For me, music has always been a stream of inspiration, the medicine for dejection, and an elixir of zest.
I love to sing, and find myself perpetually absorbed by the songs on stages, TVs, radios,… In my adolescent, I would put fingers on my throat when singing to make the vibrato, and put my face inside a wash-basin to feel the echo and amplification of my voice.
In my 40s, I took private singing lessons and joined a choir that exclusively sang ABBA songs. However, I felt dissatisfied with only two public performances per year for the group. I managed to quench my thirst of singing through the occasional karaoke party but just like fashion, the trend died down after a few years.

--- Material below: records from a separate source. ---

(* ===== verification/ContractsSound.v ===== *)
(** * The stages of contract and test validation

    What each loop of [validate_contract_test_program] accepts, and the work it
    counts: an accepted stage is its condition on every element, and the count
    after it is the count before it plus the cost of the elements. *)

From S2P Require Import Prelude Bytes Ids BTree Ssmc Types TypeWalk TypeEnv ConstCheck CfgGraph Cfg.
From S2P Require Import ValueOrder TextRows EffectClosure Effects Contracts.

(** ** Maps built from sorted lists *)

Lemma sorted_iter {A} (key : A -> N) l (m : gmap N A) :
  strictly_sorted (key <$> l) = true -> indexed key l m -> btree_iter m = (fun x => (key x, x)) <$> l.
Proof.
  intros Hs Hm. pose proof (strictly_sorted_NoDup _ Hs) as Hnd.
  assert (btree_keys m = key <$> l) as Hk.
  { apply strictly_sorted_unique; [apply btree_keys_sorted|done|]. intros k. rewrite elem_of_btree_keys, list_elem_of_fmap. split.
    - intros [x [Hx <-]%Hm]. by exists x.
    - intros (x & -> & Hx). exists x. by apply Hm. }
  unfold btree_keys in Hk. apply list_eq. intros i.
  assert ((btree_iter m).*1 !! i = (key <$> l) !! i) as Hki by by rewrite Hk. rewrite !list_lookup_fmap in Hki. rewrite list_lookup_fmap. clear Hk.
  destruct (btree_iter m !! i) as [[k x]|] eqn:Ei, (l !! i) as [y|] eqn:El; cbn in Hki |- *; try done. injection Hki as ->.
  apply list_elem_of_lookup_2, elem_of_btree_iter, Hm in Ei as [Hx Hkey].
  assert (x = y) as ->; [|done]. apply list_elem_of_lookup in Hx as [j Hj].
  assert (i = j) as <-; [|congruence]. eapply (NoDup_lookup _ _ _ (key y) Hnd); rewrite list_lookup_fmap; [by rewrite El|rewrite Hj; cbn; congruence].
Qed.

Lemma sorted_values {A} (key : A -> N) l (m : gmap N A) :
  strictly_sorted (key <$> l) = true -> indexed key l m -> btree_values m = l.
Proof.
  intros Hs Hm. unfold btree_values. rewrite (sorted_iter key l m Hs Hm), <- list_fmap_compose. apply list_fmap_id.
Qed.

Lemma sorted_keys {A} (key : A -> N) l (m : gmap N A) :
  strictly_sorted (key <$> l) = true -> indexed key l m -> btree_keys m = key <$> l.
Proof. intros Hs Hm. unfold btree_keys. by rewrite (sorted_iter key l m Hs Hm), <- list_fmap_compose. Qed.

(** ** The index *)

Lemma insert_id_Ok ids id ids' : insert_id ids id = Ok ids' <-> (id ∉ ids) /\ ids' = {[id]} ∪ ids.
Proof. unfold insert_id. case_bool_decide; split; [done|tauto|by intros [= <-]|by intros [_ ->]]. Qed.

An encounter with a young girl sowed the seed of my own public performances into my mind. She was playing an electronic organ in front of a supermarket and it was obvious that she just sang for fun and wasn’t any busker as there was no collection hat. Her voice and the music was electrifying! I wished I could join the twenty-something girl in the “Autumn Leaves” song; I didn’t have the courage to ask her about the duo performance. I figured that I may have problem practicing with her while I was so time poor between a full-time job and two young children.
I had a clearer idea of how to do a solo when I met a woman singing with a transportable amplifier to sell her CDs. I could sing like her! Realising that gave me confidence.

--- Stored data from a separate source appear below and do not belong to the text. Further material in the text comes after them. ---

(* ===== verification/ContractsPlan.v ===== *)
(** * Assertions, tests and their selection

    The stages of contract and test validation that read the code of functions
    ([ordered_operations], [validate_contract_assertions],
    [reject_test_observations]) and those about tests ([validate_tests],
    [select_tests]). *)

From S2P Require Import Prelude Bytes Ids BTree Ssmc Types TypeWalk TypeEnv ConstCheck CfgGraph Cfg.
From S2P Require Import ValueOrder TextRows EffectClosure Effects Contracts ContractsSound.

(** ** The operations of a valid function, block by block *)

Section ordered.
Context (types : Definitions) (unit : FunctionUnit) (gi : GraphIndex).
Hypothesis Hbuild : GraphIndex_build types (fu_function unit) (fu_parameters unit) (fu_blocks unit) (fu_operations unit) = Ok gi.
Hypothesis Hdistinct : NoDup (unit_ids unit).

Lemma graph_facts :
  inventory_ok types (fu_function unit) (gi_parameter_count gi) (gi_parameters gi) (gi_blocks gi) (gi_operations gi) (gi_block_indices gi) /\
  indexed blk_entity_id (fu_blocks unit) (gi_blocks gi) /\ indexed op_entity_id (fu_operations unit) (gi_operations gi).
Proof using Hbuild.
  pose proof (build_spec types (fu_function unit) (fu_parameters unit) (fu_blocks unit) (fu_operations unit)) as H. rewrite Hbuild in H.
  destruct H as ([Hio _] & <- & <- & _ & Hb & Ho & _). done.
Qed.

Lemma collected_blocks : collect_by blk_entity_id (fu_blocks unit) = gi_blocks gi.
Proof using Hbuild Hdistinct.
  destruct graph_facts as (_ & Hb & _). apply map_eq. intros k. apply option_eq. intros b. rewrite (Hb k b).
  apply NoDup_cons in Hdistinct as [_ (_ & _ & [Hd _]%NoDup_app)%NoDup_app]. apply (collect_by_indexed blk_entity_id _ Hd).
Qed.

Lemma collected_operations : operations_of unit = gi_operations gi.
Proof using Hbuild Hdistinct.
  destruct graph_facts as (_ & _ & Ho). apply map_eq. intros k. apply option_eq. intros o. rewrite (Ho k o).
  apply NoDup_cons in Hdistinct as [_ (_ & _ & (_ & _ & Hd)%NoDup_app)%NoDup_app]. apply (collect_by_indexed op_entity_id _ Hd).
Qed.

(** The identities of the operations of a block *)
Definition listed (id : EntityId) : list EntityId := from_option blk_operations [] (gi_blocks gi !! id).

It’s not easy and my circumstances aren’t conducive to becoming a singer. Nevertheless, I thought of one day setting my own stage and drawing my own audience. The idea came to me to perform for free at aged care facilities, dementia care units, hospices, and the like. Now that would both bring happiness to patients and aged people and help me fulfil my yearning for singing. I sketched in my mind how to advertise myself to those places. I contemplated on my repertoire of the 70s, 60s and earlier English songs as well as French, Vietnamese, Cantonese, Mandarin romantic and pop songs.
With events in the family piled on top of hectic work and activities with other women’s charity groups, I was swept along the river of chaos and away from my passion. I hadn’t the time to shop for an amplifier, search and learn the lyrics, plus compile the instrumental music for my songs.
Until last week when I watched the film Toast and listened to the 60s songs in it, “Yesterday When I Was Young”, “If You Go Away”, “I Only Want To Be With You”, … I was brought out of the deep pit of misery and despair. It was enough to reawaken the zeal for singing in me and I realized that my dream had been buried underneath all other priorities in my life. I hope the storm will pass, the busyness in my life will subside and I will see the rainbow after the rain soon so I can bring to fruition my aspiration.